**Records for this task**
(** * The streaming cache protocol of the SRU++ transducer modules

    A shallow embedding of [experiments/e2e_asr/extension.py]: the two
    transform modules [SRUppTransducerAttention] and
    [SRUppTransducerLinear], and the recurrent cell
    [SRUppTransducerCell] that wraps one of them.

    Tensors carry their shape and their entries over an abstract scalar
    type; the incremental state is a pair of Python dictionaries living
    in a store, so that in-place mutation and object identity are
    visible; exceptions are results. *)

From Stdlib Require Import ZArith QArith.
From stdpp Require Import base gmap strings list fin_maps.

Local Open Scope Z_scope.

(** ** Exceptions and results *)

Inductive exn : Type :=
| AssertionError
| ValueError (msg : string)
| RuntimeError (msg : string)
| ZeroDivisionError.

Inductive result (A : Type) : Type :=
| Ok (a : A)
| Raise (e : exn).
Arguments Ok {A} a.
Arguments Raise {A} e.

Definition is_ok {A} (r : result A) : bool :=
  match r with Ok _ => true | Raise _ => false end.

(** Messages of the errors raised by the source, and of the errors torch
    raises in the tensor operations the source calls. *)
Definition msg_divisible : string :=
  "proj_features ({}) must be divisible by num_heads ({})".
Definition msg_attn_mask : string := "attn_mask has size {} but expect {}.".
Definition msg_mask_pad : string := "mask_pad has size {} but expect {}.".
Definition msg_input_dim : string := "Input must be 3 dimensional (length, bsz, d)".
Definition msg_cat : string := "Sizes of tensors must match except in dimension 0".
Definition msg_linear : string := "mat1 and mat2 shapes cannot be multiplied".
Definition msg_layer_norm : string := "Given normalized_shape, expected input with matching shape".
Definition msg_view_size : string := "shape is invalid for input of size".
Definition msg_view_ambiguous : string :=
  "cannot reshape tensor of 0 elements: the unspecified dimension size -1 is ambiguous".
Definition msg_view_negative : string := "invalid shape dimension".
Definition msg_negative_dim : string := "Trying to create tensor with negative dimension".
Definition msg_dropout_p : string := "dropout probability has to be between 0 and 1".
Definition msg_unpack : string := "not enough values to unpack (expected 2, got 1)".
Definition msg_bmm : string := "batch1 and batch2 must have same number of batches".
Definition msg_broadcast : string := "The size of tensor a must match the size of tensor b".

**What you need to do**
Once you reach the line that contains "Definition msg_input_dim : string", transcribe it and all remaining lines of the listing exactly; skip everything before it.

**Expected answer**
Definition msg_input_dim : string := "Input must be 3 dimensional (length, bsz, d)".
Definition msg_cat : string := "Sizes of tensors must match except in dimension 0".
Definition msg_linear : string := "mat1 and mat2 shapes cannot be multiplied".
Definition msg_layer_norm : string := "Given normalized_shape, expected input with matching shape".
Definition msg_view_size : string := "shape is invalid for input of size".
Definition msg_view_ambiguous : string :=
  "cannot reshape tensor of 0 elements: the unspecified dimension size -1 is ambiguous".
Definition msg_view_negative : string := "invalid shape dimension".
Definition msg_negative_dim : string := "Trying to create tensor with negative dimension".
Definition msg_dropout_p : string := "dropout probability has to be between 0 and 1".
Definition msg_unpack : string := "not enough values to unpack (expected 2, got 1)".
Definition msg_bmm : string := "batch1 and batch2 must have same number of batches".
Definition msg_broadcast : string := "The size of tensor a must match the size of tensor b".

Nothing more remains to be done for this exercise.